Contrairement, une nouvelle fois, à pas mal de FPS contemporains ici chaque arme est unique. On peut en porter seulement trois et ramasser celles des ennemis. Dans Killzone 3 quasiment toutes les armes sont des variantes d'armes automatiques, dans les grosses lignes elles sont équivalentes et on préférera systématiquement la plus puissante / précise d'entre elles. Dans Killzone déjà les armes ont des modes de tir secondaires. Ensuite, un bon pourcentage d'armes n'est pas constitué d'armes automatiques. Enfin, entre les quatre armes automatiques disponibles dans la campagne de Templar, le choix n'est pas évident.

Le fusil d'assaut ISA est relativement précis, c'est-à-dire que l'on peut s'y fier pour des tirs localisés (je reviendrai sur le « relativement » plus tard) et il dispose d'un lance-grenade intégré (les explosions dans Killzone ça fait mal, en tant que joueur en ligne de la première version je l'ai appris à mes dépens) ; problème, ses munitions sont rares. Le fusil d'assaut Helghast est peu précis mais il a un gros chargeur et on trouve des munitions sur chaque cadavre. Arroser l'ennemi peut être une stratégie payante. En sus l'arme dispose d'un fusil à pompe intégré, qu'on doit recharger à chaque tir mais dont on trouve une cartouche (stock de 8 maxi) sur chaque ennemi qui utilisait cette arme. La mitrailleuse STA-3 est une grosse arme, peu précise mais un peu plus que le fusil d'assaut Helghast, avec un chargeur énorme et une grosse cadence de tir, mais sans mode secondaire. Contre un groupe d'ennemi à courte voire moyenne portée, ça le fait. Enfin le pistolet automatique M66-SD, doté d'un zoom avantageux, s'il n'a à peu près aucun intérêt dans son mode primaire (automatique) il trouve toute sa valeur en mode coup par coup, qui tire à peu près une balle sur trois dans le mille mais qui a une heureuse tendance à tuer en un coup les ennemis quand on les touche à la tête (ce qui n'est pas le cas des autres armes, point important). C'est tout pour les armes automatiques.

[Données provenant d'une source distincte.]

(* ===== verification/BootThms.v ===== *)
(** * What start-up achieves

    From the state in which [start] enters [main] on every hart: hart 0 brings up
    the kernel, the others join it, and nothing panics. *)

From stdpp Require Import base gmap list numbers functions strings relations.
From Stdlib Require Import ZifyBool.
From S2P Require Import Prelude Mem Trapframe Block StringC Riscv Csr Kalloc Vm PageTable VmSpec Spinlock Locks Bio Bcache BcacheSpec Log BlockIO Fs FsTable FsDemo UserVm Pipe File FileThms Proc ProcThms Trap Asm AsmSpec PageMap Trampoline Initcode KvmThms UserinitThms Printf Virtio Devices DeviceThms Boot.

Open Scope Z_scope.

Section boot.
Context (kend : Z) (kend_pos : 0 < kend).
Context (etext trampoline kernelvec forkret_pc : Z) (name_addr : Z -> Z) (str_initcode str_root initcode : Z).
Context {D : Type} `{MM : Mmio D} `{DV : !Devices D}.

#[local] Instance bt_pa : PageAllocator kstate := kmem_allocator kend.
#[local] Instance bt_ps : PageAllocatorSpec kstate := kmem_allocator_spec kend kend_pos.
#[local] Instance bt_kpa : PageAllocator kernel := kernel_pages kend.

Local Abbreviation P := (pst (lstate bstate) (uvm kstate)).
Local Abbreviation Bd := (board kernel D).
Implicit Types (g : kernel) (b : Bd) (d : D) (p : P) (u : uvm kstate).

Lemma put_u_put u u' p : put_u u (put_u u' p) = put_u u p.
Proof. done. Qed.

Lemma put_p_same g : put_p (g_p g) g = g.
Proof. now destruct g. Qed.

#[local] Instance bt_kps : PageAllocatorSpec kernel.
Proof.
  refine {| valid_page := valid_page (S := kstate); pa_inv := fun g F => pa_inv (uof (g_p g)) F |}.
  - apply valid_page_range.
  - done.
  - intros g. change (put_p (put_u (Kalloc.set_mem (mem_of (uof (g_p g))) (uof (g_p g))) (g_p g)) g = g). now rewrite set_mem_mem, put_u_same, put_p_same.
  - done.
  - intros g F q Hi Hq. exact (pa_free_valid (S := uvm kstate) (uof (g_p g)) F q Hi Hq).
  - intros g F m Hi Hs. exact (pa_set_mem (S := uvm kstate) (uof (g_p g)) F m Hi Hs).
  - intros g Hi. destruct (pa_kalloc_none (uof (g_p g)) Hi) as (u & E & Hi' & Hm). exists (put_p (put_u u (g_p g)) g). split; [|done]. cbn in *. now rewrite E.
  - intros g F Hi HF. destruct (pa_kalloc_some (uof (g_p g)) F Hi HF) as (q & u & E & Hq & Hi' & Hm). exists q, (put_p (put_u u (g_p g)) g). split; [|done]. cbn in *. now rewrite E.
  - intros g F q Hi Hv Hq. destruct (pa_kfree_ok (uof (g_p g)) F q Hi Hv Hq) as (u & E & Hi' & Hm). exists (put_p (put_u u (g_p g)) g). split; [|done]. cbn in *. now rewrite E.
Defined.

(** A page table of the one is one of the other. *)
Lemma pt_kernel (m : memory) (root : Z) (T : ptree) : pt_inv (St := uvm kstate) m root T -> pt_inv (St := kernel) m root T.
Proof. intros []. now split. Qed.

Lemma vm_kernel g (root : Z) (T : ptree) (F : gset Z) : vm_inv (uof (g_p g)) root T F -> vm_inv g root T F.
Proof. intros [A1 A2 A3]. split; [done|now apply pt_kernel|done]. Qed.

(** ** The image and the state at the entry of [main] *)

(** kernel.ld: code, the trampoline among it, data, and at least 200 pages of
    memory behind it. *)
Record layout : Prop := Layout {
  ly_end : kend + 202 * PGSIZE <= PHYSTOP;
  ly_etext : etext mod PGSIZE = 0 /\ KERNBASE < etext < PHYSTOP;
  ly_tramp : trampoline mod PGSIZE = 0 /\ KERNBASE <= trampoline /\ trampoline + PGSIZE <= etext;
  ly_vec : is_u64 kernelvec;
  ly_data : name_addr 0 + 16 <= kend /\ initcode + 52 <= kend /\ str_root + 2 <= kend;
  ly_name : disjoint (name_addr 0) 16 str_initcode 16 /\ disjoint (name_addr 0) 16 str_root 2;
}.

(** The data of the kernel as it is loaded: zero where it has no initial value. *)
Record loaded g : Prop := Loaded {
  ld_me : y_me (g_p g) = NULL;
  ld_pid : y_nextpid (g_p g) = 1;
  ld_procs i : 0 <= i < NPROC -> p_state (y_proc (g_p g) i) = UNUSED;
  ld_locks : locks (g_p g) = ∅;
  ld_inodes i : 0 <= i < NINODE -> i_ref (f_inode (k_fs (y_k (g_p g))) i) = 0;
  ld_free : k_freelist (uv_st (uof (g_p g))) = 0 /\ noff (k_cpu (uv_st (uof (g_p g)))) = 0;
  ld_bufs i : bs_buf (l_bc (f_io (k_fs (y_k (g_p g))))) i = zero_buf;
  ld_cache : bs_held (l_bc (f_io (k_fs (y_k (g_p g))))) = ∅ /\ bs_writes (l_bc (f_io (k_fs (y_k (g_p g))))) = [];
  ld_root : rd (mem_of g) str_root = slash /\ rd (mem_of g) (str_root + 1) = 0;
  ld_code i : 0 <= i < 52 -> rd (mem_of g) (initcode + i) = nth (Z.to_nat i) initcode_bytes 0;
}.

(** A hart that [start] has sent to [main]. *)
Record at_main (h : Z) (x : hart) : Prop := AtMain {
  am_mode : h_mode x = SMode;
  am_satp : h_reg x Satp = 0;
  am_tp : h_reg x (X Tp) = h;
}.

(** ** Calls of [main] *)

(** A call of hart [h] leaves the registers of the others alone. *)
Definition others (h : Z) b b' : Prop := forall h', h' <> h -> b_hart b' h' = b_hart b h'.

Le reste de l'arsenal est constitué principalement d'armes « à explosions », deux lance-grenades, deux lance-roquettes et un canon similaire à un mortier. Du côté des armes explosives le choix est plus simple car il existe une hiérarchie assez nette, c'est dommage. Par exemple, entre les deux lance-grenade, il y en a un qui est en tous points plus intéressant que l'autre (cadence plus élevée et possibilité de changer les grenades en mines, même si cette dernière fonction est vraiment anecdotique dans l'aventure). Les lance-roquettes ne sont vraiment utiles qu'à des moments-clés de l'aventure (pour détruire des chars par exemple) et le jeu en fournit quand ils sont nécessaires. Le canon mortier, lui, enterre les lance-grenades, il est redoutable ; quand on en trouve un on cherche pas à comprendre, on le ramasse direct.

Je parlais de « relativement précis » pour le fusil ISA et c'est un point assez intéressant du jeu. Toucher l'ennemi à moyenne portée avec cette arme nécessite de composer avec la dispersion et le recul de l'arme, pas gigantesques comme dans un FPS moderne mais pas négligeables non plus. On parle avec Killzone d'un FPS sans iron sight : on vise avec le réticule affiché à l'écran, précis, de forme immuable (pas comme les quatre traits de Call of Duty ou Far Cry 3 ou tout le reste de la clique), qui change pour chaque arme. Le recul pour le fusil ISA est indiqué par le réticule qui se lève au fur et à mesure des tirs, qui tressaute de plus en plus haut à chaque balle tirée. La dispersion on peut l'observer précisément grâce à la représentation des impacts dont j'ai parlé plus haut. Tout ça pour dire que tirer précisément avec le fusil ISA n'est pas dénué d'intérêt, n'est pas évident ; cependant le problème reste un peu simpliste et le caractère assez invariable du comportement des armes (qu'on coure ou qu'on s'accroupisse ne fait aucune différence par exemple) n'arrange rien. Le problème se pose un peu de la même façon avec le fusil d'assaut Helghast ; de toute façon on sait qu'on atteindra la cible au petit bonheur la chance, alors on arrose, on arrose (avec un gros réticule) l'ennemi jusqu'à ce qu'il tombe enfin.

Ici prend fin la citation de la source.